What to do
In the material below, find the line with "as [k|] eqn:Hk." and the line with "intros Ht0 Hr1", then output those two lines and every line between them, exactly.

Records shown
(* ===== verification/Prelude.v ===== *)
(** * Refract contracts: a verification development

    The repository is a set of Soroban smart contracts in Rust: an insurance
    pool with its policy registry, oracle and payout ledger, the governance
    that administers it (governor, timelock, multisig, vote escrow, parameter
    registry, contract registry, incident response), the treasury and the
    grants programme, and libraries they share.  This library models them as
    executable functions and proves what each promises.  Paths below are
    relative to [src/].

    ** The machine underneath

    [Prelude] (this file): machine integers as [Z] with explicit ranges, the
    outcome type, sums over lists and maps, decidability instances, tactics and
    the hint database the files share.

    [Host]: one entrypoint is a computation [M S E A] over the contract's
    storage [S], ending in [Ok], [Err] (the code's [Err(e)]) or [Trap] (a panic:
    failed [require_auth], arithmetic overflow, a failing [invoke_contract]).
    [invoke] is a top-level invocation: whatever does not return [Ok] is rolled
    back.  [run] is the histories of a deployment: invocations by anyone, at
    non-decreasing ledger times, each kept or rolled back; [run_where] the
    histories whose messages meet a condition; [logged] a history with the list
    of the calls that returned, each with the world before and after, so that
    "at most once" is a count ([times]) over it.  Each contract file declares its
    messages [Msg] and their dispatch [exec], so an invariant is proved once for
    all entrypoints by [run_invariant] and a witness is computed by [replay].
    Code outside the repository is the environment [Env]: the answers of called
    contracts ([callee]), authorizations, time.

    [Native]: plain Rust state machines ([&mut self] methods with no host
    underneath), where an [Err] keeps the writes made before it.

    [Tokens]: SEP-41 tokens as the class [TokenWorld] with the documented laws
    [TokenWorldLaws]; [Accounts] is an instance with freezable balances.

    ** The parts

    - [Math] ([math/src/lib.rs]): double-width multiplication and division,
      rounding, splits, and the largest-remainder [allocate].
    - [Interfaces] ([interfaces/src/errors.rs], [types.rs]) and [Access]
      ([interfaces/src/access.rs]): error codes, roles, two-step admin handover.
    - [Timelock] ([timelock/src/lib.rs]): delayed operations and the keeper
      sweep.  [Governance] ([governance/src/lib.rs]): proposals and votes.
      [Multisig] ([multisig/src/lib.rs]).  [VeToken] ([vetoken/src/lib.rs]):
      vote-escrow locks and fee sharing.  [Params] ([params/src/lib.rs]).
    - [PolicyRegistry] ([policy/src/lib.rs]), [Oracle] ([oracle/src/lib.rs]),
      [PayoutRegistry] ([payout_registry/src/lib.rs]): the pool's satellites.
    - [Payouts] ([common/src/payout.rs]): the failed-payout ledger, written
      against the class [PayoutHost] of contract states that embed it.
    - [Shared] ([shared/src/*.rs], [shared/fee.rs], [shared/ttl.rs]): a module per
      source file: guardians, loss events, capital facility, withdrawal queue,
      exposure allowlist, versions, fee, time-to-live.
    - [Treasury] ([treasury/src/lib.rs], [payments.rs]) and [TreasuryLogic]
      ([challenge.rs], [reserve.rs]).  [Curve] ([backstop/src/curve.rs]).
    - [ContractRegistry] ([registry/src/lib.rs]) and its [Module Client]
      ([common/src/registry.rs]), joined by the argument decoding that the
      contract macro generates.
    - [Pool] ([pool/src/lib.rs]): the entrypoints of the pool; [PoolSpec]: the
      invariants of SPEC.md over its histories.
    - [Incident] ([incident_response/src/lib.rs]): the coordinator composed with
      the pool, policy registry and oracle of this library, run in one
      transaction.
    - [GrantsModel] ([grants/src/lib.rs]): the reference model; [Grants]
      ([grants/src/contract.rs]): the deployed contract and its refinement of the
      reference model.
    - [Lifecycle] ([grants/src/lifecycle.rs], [review.rs]) with [LifecycleSpec],
      and [Appeals] ([grants/src/appeals.rs]) with [AppealsSpec]: amending and
      ending a funded grant, reviewers and their conflicts, and the appeal of a
      rejected application.
    - [GrantsFunds], a module per source file of [grants/src]: [bond.rs],
      [budget.rs], [compensation.rs], [reviewer_stake.rs], [programs.rs].
      [GrantsReview], likewise: [scoring.rs], [consistency.rs], [delegation.rs],
      [rate_limit.rs], [licensing.rs], [audit.rs].
    - [Bounty] ([bounty/src/lib.rs]): the bug bounty escrow, with [BountySpec];
      [BountyProgram], a module per policy of [bounty/src]: [disclosure.rs],
      [escrow_refill.rs], [wind_down.rs], [evidence.rs].
    - [Backstop] ([backstop/src/lib.rs]): the second-loss reserve and its
      tranches, with [BackstopSpec].  [Normalization] ([backstop/src/normalization.rs],
      the same file as [bounty/src/normalization.rs], and [grants/src/amounts.rs]):
      token decimals.  [RecipientAllowlist] ([common/src/allowlist.rs]): the screening list
      of a fund-holding contract, written against the class [HasScreening].

    A contract's [State] is a record with one field per [DataKey] of the code (an
    entry that may be absent is an [option], a keyed family a [gmap]); operations
    keep the code's names, with a trailing underscore where Rocq or another
    field already uses the name.

    ** What is shown

    - Money is conserved: the vote escrow holds what it owes ([VeToken.solvent]),
      the pool's accounted capital is in its token account
      ([PoolSpec.pool_solvent]), share price never falls outside claims
      ([share_price_monotone]), coverage is the sum of the policies in force
      ([coverage_exact]), failed payouts are the recorded liability and are
      funded ([Payouts.liability_exact], [liability_funded]), grants release at
      most their total and pay each claim exactly ([grant_released_once],
      [claim_exact]), [allocate] hands out exactly its input ([allocate_spec]),
      queue fills never exceed what is available ([fill_conserves]); the bounty
      escrow covers its balance and its reservations ([escrow_solvent]), the
      backstop holds the capital it books ([reserve_solvent]) and gives up tokens
      only to a staker redeeming its own shares or to the pool, booked exactly
      ([outflow_booked]), and amendments, extensions and terminations keep the
      funds of a grant ([lifecycle_conserves], [compensation_conserves]).
    - Authority is respected: timelock delays ([delay_enforced]), multisig
      thresholds ([execution_needs_threshold]), loss quorums
      ([drawdown_needs_quorum]), oracle submissions ([submission_guarded]),
      treasury outflows ([outflow_authorised]), registry trust
      ([registry_trust]), admin handover ([admin_changes_only_by_handover]),
      conflicts of interest ([conflicted_reviewer_excluded]), appeal panels that
      are independent and decide by majority ([appeal_rounds_sound],
      [panel_decides]), escalations that only the timelock decides
      ([escalation_needs_timelock]), payment screening
      ([screening_by_last_decision]), call limits ([calls_within_limit]).
    - Things happen once and in order: operations, proposals, policies, payouts,
      payment requests, bounties and locks move only along their life cycle,
      and the payments of a history are counted, each the exact transfer, at most
      one per object ([payout_settled_once], [payment_requests_run_once],
      [policy_lifecycle], [commitment_claim_outcome], [claim_exact],
      [publication_waits]); a change request is decided at
      most once and a grant ends ([changes_terminate]); a stalled appeal can
      always be escalated ([stall_escalates]).
    - Indexes agree with what they index ([index_consistent],
      [payout_index_exact]); replays are idempotent.
    - Contracts compose: a lockdown takes effect on all three contracts or on none
      ([lockdown_atomic]); a client reads from the registry what it
      holds ([client_of_registry]); the grants contract refines its reference
      model ([grants_refine]).
    - Failures are exact: outcomes of a claim, a retry and a sweep on every
      branch, overflow included ([claim_outcome], [payout_claim_outcome],
      [commitment_claim_outcome]); a grant record is accepted exactly when it is
      consistent ([check_grant_exact]); an audit chain binds its history
      ([chain_binds_history]).
    The [Example]s and the theorems named after a surprise
    ([execute_bypasses_timelock], [removal_keeps_approvals],
    [guardian_cannot_lock_down], [config_breaks_utilization],
    [expired_binding_strands], [blocked_recipient_is_paid],
    [admin_cannot_submit], [draw_down_repeats_claim], [draw_down_strands_stakers],
    [draw_down_ignores_lock], [binding_decision_is_repeatable], ...) record where
    the code does not do what its documentation says.

    ** Bounds and fuel

    Loops over a bounded index ([sweep], [scan_failed], [div_loop], pages) are
    structural in a natural number computed from the loop's own bounds, so there
    is no fuel to run out of: 128 steps for the 256 by 128 bit division, the
    requested number of operations for the sweep, the number of stored records
    for the scans.  Histories are unbounded.  The lengths of host vectors are not
    bounded by [u32], and the time-to-live of entries is modelled only where
    extending an absent entry panics and in [RecipientAllowlist].

    ** Not modelled

    The sources of [pool/src/lib.rs], [backstop/src/lib.rs] and
    [bounty/src/lib.rs] end inside the contract.  Every entrypoint above the cut
    is modelled; the private helpers after it are the classes [PoolHelpers],
    [BackstopHelpers] and [BountyHelpers], with laws taken from SPEC.md, the
    comments, the proof harnesses and the tests of the crate, and an instance that
    satisfies them; no law states an invariant that a theorem concludes (the share
    price laws are SPEC.md's formulas, the reserve's laws say what a drain answers
    and that maturing lots moves no money).  The entrypoints after the cut are an
    arbitrary change of the state under stated conditions.  [grants/src/lifecycle.rs], [review.rs] and [appeals.rs] extend
    structs that no file of the repository has in that version: the models have
    the fields the files use, and the methods they call and do not define are the
    classes [GrantHelpers] and [AppealHelpers].  Two ordered list views of
    [review.rs] and the variance report of [budget.rs] are left out.  The files of
    [grants/src] and [bounty/src] other than the crate roots and [contract.rs] are
    declared by no crate root, so no contract contains them yet.

    [interfaces/src/clients.rs] declares traits only, and the plain records of
    [interfaces/src/types.rs] are modelled with the contracts that use them.
    [xtask] is command-line tooling around a deployment, cut off in the middle.
    Tests, property tests, proof harnesses, mocks and fixtures are not part of the
    program. *)

From Stdlib Require Export ZArith Lia.
From stdpp Require Export base tactics option list gmap sets strings numbers.
Lemma mul_wide_spec a b :
  0 <= a <= U128_MAX -> 0 <= b <= U128_MAX ->
  exists hi lo, mul_wide a b = Good (hi, lo) /\ hi * 2 ^ 128 + lo = a * b /\
    0 <= hi <= U128_MAX /\ 0 <= lo <= U128_MAX.
Proof.
  intros Ha Hb. unfold mul_wide. rewrite !Z.shiftr_div_pow2, !land_u64_mask by lia.
  set (B := 2 ^ 64) in *.
  assert (HB : B = 18446744073709551616) by reflexivity.
  assert (HU : U128_MAX = B * B - 1) by reflexivity.
  assert (H3B : 3 * B <= U128_MAX) by (rewrite HB; unfold U128_MAX; lia).
  pose proof (Z.div_mod a B ltac:(lia)) as Hda. pose proof (Z.div_mod b B ltac:(lia)) as Hdb.
  pose proof (Z.mod_pos_bound a B ltac:(lia)). pose proof (Z.mod_pos_bound b B ltac:(lia)).
  assert (0 <= a / B < B) by (split; [apply Z.div_pos; lia | apply Z.div_lt_upper_bound; lia]).
  assert (0 <= b / B < B) by (split; [apply Z.div_pos; lia | apply Z.div_lt_upper_bound; lia]).
  set (ah := a / B) in *. set (al := a mod B) in *. set (bh := b / B) in *. set (bl := b mod B) in *.
  destruct (schoolbook B ah al bh bl) as [Hid Hmid]; try lia. cbv zeta in Hid, Hmid.
  assert (forall x y, 0 <= x < B -> 0 <= y < B -> 0 <= x * y <= U128_MAX) as Hprod
    by (intros; rewrite HU; nia).
  assert (forall x, 0 <= x -> 0 <= x / B) as Hdiv by (intros; apply Z.div_pos; lia).
  assert (forall x, 0 <= x mod B < B) as Hmod by (intros; apply Z.mod_pos_bound; lia).
  pose proof (Hprod al bl ltac:(done) ltac:(done)). pose proof (Hprod al bh ltac:(done) ltac:(done)).
  pose proof (Hprod ah bl ltac:(done) ltac:(done)). pose proof (Hprod ah bh ltac:(done) ltac:(done)).
  set (ll := al * bl) in *. set (lh := al * bh) in *. set (hl := ah * bl) in *. set (hh := ah * bh) in *.
  rewrite (op128_good ll), (op128_good lh), (op128_good hl), (op128_good hh), !good_bind by done.
  cbv zeta beta. rewrite ?Z.shiftr_div_pow2, ?land_u64_mask by lia; fold B.
  set (mid := ll / B + lh mod B + hl mod B) in *.
  pose proof (Hmod lh). pose proof (Hmod hl). pose proof (Hmod ll). pose proof (Hmod mid).
  pose proof (Hdiv lh ltac:(lia)). pose proof (Hdiv hl ltac:(lia)). pose proof (Hdiv ll ltac:(lia)).
  pose proof (Hdiv mid ltac:(lia)).
  rewrite (op128_good (ll / B + lh mod B)), good_bind by (unfold mid in *; lia). cbv beta.
  rewrite (op128_good (ll / B + lh mod B + hl mod B)), good_bind by (unfold mid in *; lia).
  cbv beta. fold mid. rewrite ?Z.shiftr_div_pow2 by lia. fold B.
  assert (Hab : (ah * B + al) * (bh * B + bl) = a * b) by (rewrite Hda, Hdb; ring).
  assert (a * b <= (B * B - 1) * (B * B - 1)) by (apply Z.mul_le_mono_nonneg; lia).
  set (hi := hh + lh / B + hl / B + mid / B) in *.
  assert (0 <= mid mod B * B) by (apply Z.mul_nonneg_nonneg; lia).
  assert (hi * (B * B) <= a * b) by (rewrite <- Hab, <- Hid; lia).
  assert (hi < B * B) by (destruct (Z.lt_ge_cases hi (B * B)); [done|nia]).
  assert (0 <= hi) by (unfold hi; lia).
  rewrite (op128_good (hh + lh / B)), good_bind by (unfold hi in *; lia). cbv beta.
  rewrite (op128_good (hh + lh / B + hl / B)), good_bind by (unfold hi in *; lia). cbv beta.
  fold hi. rewrite (op128_good hi), good_bind by lia. cbv beta.
  unfold shl128. rewrite Z.shiftl_mul_pow2 by lia. fold B.
  replace (2 ^ 128) with (B * B) by reflexivity. rewrite Z.mul_mod_distr_r by lia.
  pose proof (lor_low_shifted (ll mod B) (mid mod B) 64 ltac:(lia) ltac:(done)) as Hlor.
  fold B in Hlor. rewrite Hlor.
  exists hi, (ll mod B + mid mod B * B). split; [done|]. split; [lia|nia].
Qed.
Lemma token_balance_ok token who env w z w' :
  (token_balance token who : M S E Z) env w = Ok z w' ->
  callee env (calls w) token "balance" [VAddr who] = CallOk (VInt z) /\ is_i128 z = true /\
  w' = w <| calls := calls w ++ [mkCall (timestamp env) token "balance" [VAddr who] true] |>.
Proof.
  unfold token_balance. intros (v&w1&Hc&Hm)%bind_ok. apply invoke_contract_ok in Hc as [Hc ->].
  destruct v; try done. destruct (is_i128 z0) eqn:Hz; [|done]. apply ret_ok in Hm as [-> ->]. done.
Qed.

Lemma external_ok {A} (m : M S E A) env w a w' :
  external m env w = Ok a w' <-> auth env (self env) = false /\ m env w = Ok a w'.
Proof. unfold external. destruct (auth env (self env)); naive_solver. Qed.

Lemma fail_ok {A} (e : E) env w (a : A) w' : (fail e : M S E A) env w = Ok a w' <-> False.
Proof. done. Qed.

Lemma trap_ok {A} env w (a : A) w' : (trap : M S E A) env w = Ok a w' <-> False.
Proof. done. Qed.
End Inversion.

(** In-range arithmetic, run forwards. *)
Lemma arith_in {S E} z env (w : World S) : I128_MIN <= z <= I128_MAX -> (arith (checked_i128 z) : M S E Z) env w = Ok z w.
Proof. intros Hz. by rewrite checked_i128_in. Qed.

(** [mrun] runs the primitives at the head of a computation. *)
Ltac mrun := repeat (erewrite bind_val by reflexivity; cbv beta).
Lemma settle_total executed env w :
  0 <= timestamp env -> 0 <= executed -> inv (timestamp env) w -> keeper_fits env (st w) ->
  exists r w', settle_keeper_epoch executed env w = Ok r w'.
Proof.
  intros Ht Hex Hinv [Hnow Hfit]. unfold settle_keeper_epoch, ledger_timestamp, gets, mbind, M_bind. simpl.
  set (cfg := default _ _).
  assert (Hcfg : keeper_ok (timestamp env) cfg /\ 0 <= epoch_start cfg + epoch_len_secs cfg <= U64_MAX /\
    cap_per_epoch cfg <= I128_MAX).
  { unfold cfg. destruct (Keeper (st w)) as [k|] eqn:Hk.
    - split; [by apply (inv_keeper _ _ Hinv)|]. by apply Hfit.
    - unfold keeper_ok. simpl. unfold I128_MAX. lia. }
  destruct Hcfg as ((?&?&?&?)&?&?). unfold arith at 1. rewrite checked_u64_ok by lia. simpl.
  set (cfg1 := if _ : bool then _ else cfg).
  assert (0 <= epoch_spent cfg1 <= cap_per_epoch cfg1 /\ cap_per_epoch cfg1 <= I128_MAX) as [??].
  { unfold cfg1. destruct (_ <=? _); simpl; lia. }
  destruct (_ || _); [by eexists _, _|].
  unfold arith at 1. rewrite checked_i128_ok by (unfold I128_MIN; lia). simpl.
  set (due := default _ _). unfold arith.
  rewrite checked_i128_ok; [by eexists _, _|]. unfold I128_MIN. repeat case_match; lia.
Qed.

(** ** Properties *)

Definition fresh : World State := mkWorld empty_state [] [].

(** C2: the delay cannot be cut short.  Once [queue] has returned an id, at
    every later point of every history the operation is still there with the
    target, function, arguments and eta it was queued with, the eta lies at
    least [min_delay] after the queueing, and until the eta is reached the
    operation has neither been executed nor attempted. *)
Theorem delay_enforced me t0 t1 w1 env tgt fn ar eta id w2 t3 w3 :
  0 <= t0 -> run exec me t0 fresh t1 w1 -> t1 <= timestamp env ->
  queue tgt fn ar eta env w1 = Ok id w2 -> run exec me (timestamp env) w2 t3 w3 ->
  timestamp env + min_delay (st w1) <= eta /\
  exists op, Operation (st w3) !! id = Some op /\
    target op = tgt /\ function op = fn /\ args op = ar /\ op_eta op = eta /\
    (t3 < eta -> status op = Pending \/ status op = Cancelled \/ status op = Expired).
Proof.
  intros Ht0 Hr1 Ht1 Hq Hr3. pose proof (run_time _ _ _ _ _ _ Hr1).
  assert (Hinv : inv (timestamp env) w1) by (eapply tl_inv_mono; [by eapply tl_run_inv|done]).
  assert (Hx : exec (MQueue tgt fn ar eta) env w1 = Ok tt w2).
  { simpl. unfold mbind, M_bind. by rewrite Hq. }
  assert (Hinv2 : inv (timestamp env) w2) by (eapply tl_exec_inv; [lia|done|done]).
  assert (Hts : 0 <= timestamp env) by lia.
  destruct (tl_run_evolve _ _ _ _ _ Hts Hinv2 Hr3) as [_ Hev].
  assert (Hq' : timestamp env + min_delay (st w1) <= eta /\
    Operation (st w2) !! id = Some (mkOperation tgt fn ar eta Pending 0 0 0)).
  { clear - Hq. tl_inv Hq. subst. split; [lia|]. apply lookup_insert_eq. }
  destruct Hq' as [Heta Hl]. split; [done|]. apply Hev in Hl as (op&Hl&Hst).
  exists op. pose proof (op_steps_same _ _ _ Hst) as (->&->&->&->). do 5 (split; [done|]).
  intros Hlt. pose proof (op_steps_due _ _ _ Hst) as Hdue. simpl in Hdue.
  destruct (status op); naive_solver lia.
Qed.
(* ===== verification/Oracle.v ===== *)
(** * RefractOracle

    [oracle/src/lib.rs]: relayer registration with a notice period, reputation,
    feed submissions with staleness and rate limits, and the trigger and
    guardian queries.  The [DataKey]s [FallbackOracle], [RelayerReading],
    [ReadingHistory] and [RelayerBond] are declared by the code but never read
    or written, so they have no field. *)

From S2P Require Import Prelude Host.
Open Scope Z_scope.

(** ** Constants and state *)

Definition MAX_STALENESS_SECS : u64 := 1800.
Definition MIN_ADDITION_NOTICE_PERIOD_SECS : u64 := 48 * 60 * 60.
Definition MIN_SUBMISSION_INTERVAL_SECS : u64 := 60.
Definition SCALE : i128 := 10000000.
Definition DEPEG_PRICE_THRESHOLD : i128 := rdiv (95 * SCALE) 100.
Definition CRASH_RETURN_THRESHOLD : i128 := rdiv (-30 * SCALE) 100.
Definition LIQUIDATION_RATIO_THRESHOLD : i128 := rdiv (85 * SCALE) 100.
Definition TVL_THRESHOLD : i128 := 500000 * SCALE.
Definition FLIGHT_DELAY_THRESHOLD : i128 := 120.
Definition REPUTATION_INITIAL : i128 := 100.
Definition REPUTATION_FLOOR : i128 := 1.
Definition REPUTATION_CEILING : i128 := 1000.

Inductive OracleError :=
| AlreadyInitialized | NotInitialized | Unauthorized | FeedNotFound | StaleReading
| UnknownCoverageType | FutureTimestamp | StaleSubmission | NoPendingAdmin | SubmittedTooSoon
| InsufficientBond | RelayerNotBonded | InvalidSlashAmount | RelayerNotPending | NoticePeriodNotElapsed.

Record OracleReading := mkReading { value : i128; reading_at : u64; source : Symbol }.

Record FeedMetadata_ := mkMetadata { decimals : u32; source_name : Symbol; expected_cadence_secs : u64 }.

Record FeedHealth := mkHealth {
  last_updated_at : u64;
  active_relayer_count : u32;
  recent_rejection_count : u32 }.

Record State := mkState {
  Admin : option Address;
  Relayers : option (list Address);
  Reading : gmap Symbol OracleReading;
  FeedMetadata : gmap Symbol FeedMetadata_;
  LastSubmissionAt : gmap (Address * Symbol) u64;
  RelayerReputation : gmap Address i128;
  ContractVersion : option u32;
  PendingAdmin : option Address;
  Threshold : gmap Symbol i128;
  PendingRelayer : gmap Address u64;
  (** the code installed by [update_current_contract_wasm] *)
  wasm : option Hash }.
#[export] Instance eta_State : Eta State := fun s =>
  mkState (Admin s) (Relayers s) (Reading s) (FeedMetadata s) (LastSubmissionAt s) (RelayerReputation s)
    (ContractVersion s) (PendingAdmin s) (Threshold s) (PendingRelayer s) (wasm s).

Definition fresh : World State := mkWorld (mkState None None ∅ ∅ ∅ ∅ None None ∅ ∅ None) [] [].

Abbreviation OR A := (M State OracleError A).

(** ** Entrypoints *)

Definition require_admin : OR unit :=
  a ← gets Admin;
  admin ← ok_or a NotInitialized;
  require_auth admin.

(** [env.storage().instance().get(&DataKey::Relayers).unwrap_or_else(Vec::new)] *)
Definition list_relayers (s : State) : list Address := default [] (Relayers s).
Definition is_relayer (s : State) (r : Address) : bool :=
  existsb (fun x => bool_decide (x = r)) (list_relayers s).

Definition require_relayer (relayer : Address) : OR unit :=
  ok ← gets (fun s => is_relayer s relayer);
  fail_if (negb ok) Unauthorized.

Definition initialize (admin : Address) : OR unit :=
  a ← gets Admin;
  fail_if (bool_decide (is_Some a)) AlreadyInitialized;;
  modify (fun s => s <| Admin := Some admin |>);;
  modify (fun s => s <| Relayers := Some [] |>).

Definition add_relayer (relayer : Address) : OR unit :=
  require_admin;;
  active ← gets (fun s => is_relayer s relayer);
  if active : bool then mret tt else
  queued_at ← ledger_timestamp;
  modify (fun s => s <| PendingRelayer := <[relayer := queued_at]> (PendingRelayer s) |>);;
  publish [DSym "relayer_queued"] [DAddr relayer; DInt queued_at].

Definition activate_relayer (relayer : Address) : OR unit :=
  q ← gets (fun s => PendingRelayer s !! relayer);
  queued_at ← ok_or q RelayerNotPending;
  now ← ledger_timestamp;
  fail_if (now <? sat_u64 (queued_at + MIN_ADDITION_NOTICE_PERIOD_SECS)) NoticePeriodNotElapsed;;
  relayers ← gets list_relayers;
  active ← gets (fun s => is_relayer s relayer);
  (if negb active then
     modify (fun s => s <| Relayers := Some (relayers ++ [relayer]) |>);;
     modify (fun s => s <| RelayerReputation := <[relayer := REPUTATION_INITIAL]> (RelayerReputation s) |>)
   else mret tt);;
  modify (fun s => s <| PendingRelayer := delete relayer (PendingRelayer s) |>);;
  publish [DSym "relayer_added"] [DAddr relayer].

Definition remove_relayer (relayer : Address) : OR unit :=
  require_admin;;
  relayers ← gets list_relayers;
  let filtered := List.filter (fun r => negb (bool_decide (r = relayer))) relayers in
  let removed := negb (length filtered =? length relayers)%nat in
  modify (fun s => s <| Relayers := Some filtered |>);;
  was_pending ← gets (fun s => bool_decide (is_Some (PendingRelayer s !! relayer)));
  (if was_pending : bool then
     modify (fun s => s <| PendingRelayer := delete relayer (PendingRelayer s) |>)
   else mret tt);;
  if removed || was_pending then publish [DSym "relayer_removed"] [DAddr relayer] else mret tt.

Definition propose_admin (new_admin : Address) : OR unit :=
  require_admin;;
  modify (fun s => s <| PendingAdmin := Some new_admin |>);;
  publish [DSym "admin_proposed"] [DAddr new_admin].

Definition accept_admin (caller : Address) : OR unit :=
  require_auth caller;;
  p ← gets PendingAdmin;
  pending ← ok_or p NoPendingAdmin;
  fail_if (negb (bool_decide (pending = caller))) Unauthorized;;
  modify (fun s => s <| Admin := Some caller |>);;
  modify (fun s => s <| PendingAdmin := None |>);;
  publish [DSym "admin_accepted"] [DAddr caller].
(* ===== verification/PayoutRegistry.v ===== *)
(** * RefractPayoutRegistry

    [payout_registry/src/lib.rs]: the append-only index of payouts per
    recipient, its reference index that makes writes idempotent, its running
    totals, writer management and the two-step admin handover.  Extending the
    time-to-live of a persistent entry is modelled only as far as it can fail:
    the host panics when the entry does not exist. *)

From S2P Require Import Prelude Host.
Open Scope Z_scope.

(** ** State *)

Definition MAX_PAGE_SIZE : u32 := 50.

Inductive PayoutRegistryError :=
| AlreadyInitialized | NotInitialized | Unauthorized | InvalidAmount | PayoutNotFound | NoPendingAdmin.

Record PayoutRecord := mkRecord {
  recipient : Address;
  source : Symbol;
  amount : i128;
  asset : Address;
  reference_id : Hash;
  ledger : u32;
  recorded_at : u64 }.

Record PayoutRequest := mkRequest {
  req_recipient : Address;
  req_source : Symbol;
  req_amount : i128;
  req_asset : Address;
  req_reference_id : Hash }.

Record State := mkState {
  Admin : option Address;
  PendingAdmin : option Address;
  Writer : gmap Address bool;
  RecipientPayoutCount : gmap Address u32;
  RecipientPayout : gmap (Address * u32) PayoutRecord;
  Reference : gmap Hash (Address * u32);
  RecipientAssetTotal : gmap (Address * Address) i128;
  TotalPayouts : option u64 }.
#[export] Instance eta_State : Eta State := fun s =>
  mkState (Admin s) (PendingAdmin s) (Writer s) (RecipientPayoutCount s) (RecipientPayout s) (Reference s)
    (RecipientAssetTotal s) (TotalPayouts s).

Definition fresh : World State := mkWorld (mkState None None ∅ ∅ ∅ ∅ ∅ None) [] [].

Abbreviation PR A := (M State PayoutRegistryError A).

(** ** Administration *)

Definition require_admin (caller : Address) : PR unit :=
  require_auth caller;;
  a ← gets Admin;
  admin ← ok_or a NotInitialized;
  fail_if (negb (bool_decide (admin = caller))) Unauthorized.

Definition initialize (admin : Address) : PR unit :=
  a ← gets Admin;
  fail_if (bool_decide (is_Some a)) AlreadyInitialized;;
  modify (fun s => s <| Admin := Some admin |>);;
  modify (fun s => s <| TotalPayouts := Some 0 |>);;
  publish [DSym "initialized"] [DAddr admin].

Result of the task
  { unfold cfg. destruct (Keeper (st w)) as [k|] eqn:Hk.
    - split; [by apply (inv_keeper _ _ Hinv)|]. by apply Hfit.
    - unfold keeper_ok. simpl. unfold I128_MAX. lia. }
  destruct Hcfg as ((?&?&?&?)&?&?). unfold arith at 1. rewrite checked_u64_ok by lia. simpl.
  set (cfg1 := if _ : bool then _ else cfg).
  assert (0 <= epoch_spent cfg1 <= cap_per_epoch cfg1 /\ cap_per_epoch cfg1 <= I128_MAX) as [??].
  { unfold cfg1. destruct (_ <=? _); simpl; lia. }
  destruct (_ || _); [by eexists _, _|].
  unfold arith at 1. rewrite checked_i128_ok by (unfold I128_MIN; lia). simpl.
  set (due := default _ _). unfold arith.
  rewrite checked_i128_ok; [by eexists _, _|]. unfold I128_MIN. repeat case_match; lia.
Qed.

(** ** Properties *)

Definition fresh : World State := mkWorld empty_state [] [].

(** C2: the delay cannot be cut short.  Once [queue] has returned an id, at
    every later point of every history the operation is still there with the
    target, function, arguments and eta it was queued with, the eta lies at
    least [min_delay] after the queueing, and until the eta is reached the
    operation has neither been executed nor attempted. *)
Theorem delay_enforced me t0 t1 w1 env tgt fn ar eta id w2 t3 w3 :
  0 <= t0 -> run exec me t0 fresh t1 w1 -> t1 <= timestamp env ->
  queue tgt fn ar eta env w1 = Ok id w2 -> run exec me (timestamp env) w2 t3 w3 ->
  timestamp env + min_delay (st w1) <= eta /\
  exists op, Operation (st w3) !! id = Some op /\
    target op = tgt /\ function op = fn /\ args op = ar /\ op_eta op = eta /\
    (t3 < eta -> status op = Pending \/ status op = Cancelled \/ status op = Expired).
Proof.
  intros Ht0 Hr1 Ht1 Hq Hr3. pose proof (run_time _ _ _ _ _ _ Hr1).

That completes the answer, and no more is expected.